8. This combination of pressures (man’s desire for rest and relaxation, reduced access to traditional ways of making meaning – through work, through children – and strong economic pressures to replace human work with AI and robots) and rapid economic development. the best drugs (my boyfriend knows as much about pot as I do about wine, and here in the PNW pot is at its best, and it’s literally getting better all the time – there’s a new nano-emulsified technology for live rosin potable products now available in Oregon, and let me tell you, that stuff is great) means that drug use will continue to rise, continue to evolve along with the number of other activities. combined with other uses of medicinal chemicals.
9. Mental health is health. Drugs help with anxiety and pleasure, that’s why people use them. Better drugs will help with this better.
10. I have an anxiety disorder (I don’t mind sharing this, and I have type 2 diabetes and I don’t mind sharing that) and, in my heart, bohemian libertine. As I get richer and richer, I use drugs to create space to separate myself from others. I create space for myself and my inner thoughts about drugs. My inner thinking space is often more interesting than others, however, and often more interesting than a conversation with every other few.

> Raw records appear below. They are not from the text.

(** A rescue keeps the relay.  When the lane under a resumable association is lost
    and the store has room, a replacement that offers the token it was granted, within
    the grace period and from the same device, gets the very socket back, whatever
    other associations do in between, as long as nobody else offers that token; the
    client reads a new token in the answer, the one the server holds the relay under
    from then on. *)
Theorem rescue_keeps_relay AllowPrivate idleTimeout grace_ maximum_ now ls1 s1 i a e s2 ls2 s3 j session flowID principal minted :
  us_run AllowPrivate idleTimeout (new_udp_sys grace_ maximum_ now) ls1 = Some s1 ->
  us_live s1 !! i = Some a -> sa_resumable a = true -> e = SFrameErr false \/ e = SCancelled ->
  us_step AllowPrivate idleTimeout s1 (UEvent i e) = Some s2 -> retained (us_store s1) < maximum_ ->
  us_run AllowPrivate idleTimeout s2 ls2 = Some s3 -> forallb (fun l => negb (claims (sa_grant a) l)) ls2 = true ->
  us_now s3 <= us_now s1 + grace_ -> us_opening s3 !! j = None -> us_live s3 !! j = None ->
  samePrincipal (sa_principal a) principal = true -> new_token s3 (Some minted) = true ->
  exists s4 o openOK b s5,
    us_step AllowPrivate idleTimeout s3 (UClaim j (udp_request session flowID (sa_grant a)) principal) = Some s4 /\ us_opening s4 !! j = Some o /\
    open_association o None (Some minted) true (us_now s4 + idleTimeout) = ([openOK], [], Some b) /\
    us_step AllowPrivate idleTimeout s4 (UOpen j false (Some minted) true) = Some s5 /\ us_live s5 !! j = Some b /\
    sa_socket b = sa_socket a /\ sa_resumed b = true /\ udp_open_answer session flowID (Some (wire openOK)) = Ok (sa_grant b).
Proof.
  intros Hr1 Ha Hra He Hs Hroom Hr2 Hnc Hnow Ho3 Hl3 Hp Hnew.
  pose proof (us_inv_run _ _ _ _ _ (us_inv_new grace_ maximum_ now) Hr1) as Hi1. pose proof (us_inv_step _ _ _ _ _ Hi1 Hs) as Hi2.
  destruct (ui_grants _ Hi1 _ _ Ha Hra) as (_ & Hlen & _ & _). destruct (store_config _ _ _ _ _ Hr1) as [Hg Hm]. cbn in Hg, Hm.
  assert (Hput : relays (us_store s2) !! sa_grant a = Some (mkRelay (sa_socket a) (us_now s1 + grace_) (sa_principal a))).
  { cbn [us_step] in Hs. rewrite Ha in Hs. unfold retained in Hroom.
    pose proof (retain_puts (us_store s1) (us_now s1) (sa_grant a) (sa_principal a) (sa_socket a) ltac:(lia)) as Hin. rewrite Hg in Hin.
    destruct He as [-> | ->]; cbn [serve_event] in Hs; unfold end_association in Hs; rewrite Hra in Hs; cbn [e_retain andb] in Hs; injection Hs as <-; exact Hin. }
  pose proof (relay_waits _ _ _ _ _ _ _ Hi2 Hr2 Hnc Hput Hnow) as Hthere.
  destruct (udp_request_reads session flowID (sa_grant a) Hlen) as (Hop & Hses & Hflow).
  pose proof (claim_gets _ (us_now s3) _ principal _ Hlen Hthere Hnow Hp) as Hclaim.
  set (request := udp_request session flowID (sa_grant a)) in *. destruct (new_token_Some _ _ Hnew) as [Hml Hmn].
  destruct (claim (us_store s3) (us_now s3) (sa_grant a) principal) as [held st] eqn:Ec. cbn in Hclaim. subst held.
  set (o := mkOpening request principal true (Some (sa_socket a))).
  set (b := mkSassoc request principal (sa_socket a) true true minted packetWindow_zero 0 0 0 (us_now s3 + idleTimeout)).
  set (openOK := reply TypeOpenOK 0 flowID 0 ClassInteractive session (EncodeUDPResumeGrant true minted)).
  assert (Hoa : open_association o None (Some minted) true (us_now s3 + idleTimeout) = ([openOK], [], Some b)) by (unfold openOK; by rewrite <- Hses, <- Hflow).
  eexists (mkUdpSys st (<[j := o]> (us_opening s3)) _ _ _ _ _ _), o, openOK, b, _.
  split. { cbn [us_step]. rewrite Ho3, Hl3, Hop. unfold begin_association. rewrite Hlen, Ec. reflexivity. }
  split; [apply lookup_insert_eq|]. split; [exact Hoa|].
  split. { cbn [us_step us_opening us_now]. rewrite lookup_insert_eq. change (new_token _ (Some minted)) with (new_token s3 (Some minted)). rewrite Hnew. cbn [negb]. rewrite Hoa. reflexivity. }
  split; [apply lookup_insert_eq|]. split; [done|]. split; [done|].
  unfold udp_open_answer, openOK. cbn [wire f_Header f_Payload sent_header reply h_SessionID h_FlowID h_Type set_PayloadLen].
  rewrite bool_decide_true by done. rewrite Z.eqb_refl. cbn [negb orb].
  destruct (open_payloads_unambiguous [] [] minted true Hml) as (_ & _ & _ & ->). done.
Qed.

11. I play a great video game that makes me feel like a kid playing with legos, except I never clean my room. Marijuana enhances my video game experience by creating a sense of stasis while my mind wanders and engages other pieces of my mental engine in creation. Some of my best ideas, including many that have made clients millions of dollars, have come to me in this situation, and I don’t know another situation where I’m more open to new ideas. Most are dirty, but I’m making more money than I need to be.
12. I spend more money on classical music, theater, and other live arts than most people. I often use drugs to enhance the experience. Before the latter Bruckner 8I bought pot two blocks away from a store that sells it freely but illegally – this was in one of those districts with a world-class orchestra and outdated marijuana laws. Sitting in high chairs, high as a kite, I lost myself completely in the deep river of Bruckner’s cosmic meaning. What I mean is even what I love most would be improve drugs. Most reasonable people feel the same way, including Elon Musk.
13. I highly recommend taking marijuana while hiking Olympic National Park in the rain. You will never experience it sense of smell as well as in any other condition or state of mind.
14. Therefore, almost everyone already uses drugs almost all the timefinding a large number of them in private, public, artificial, natural, and experimental areas. You can’t replace that value, other competing types of value are more expensive or require higher levels of discipline (I get a lot of value from my personal trainer who helps me get high endorphins twice a week, now that’s BIG medicine, great clarity) and so on. I just don’t think there is a future where you will put this genie back in the bottle.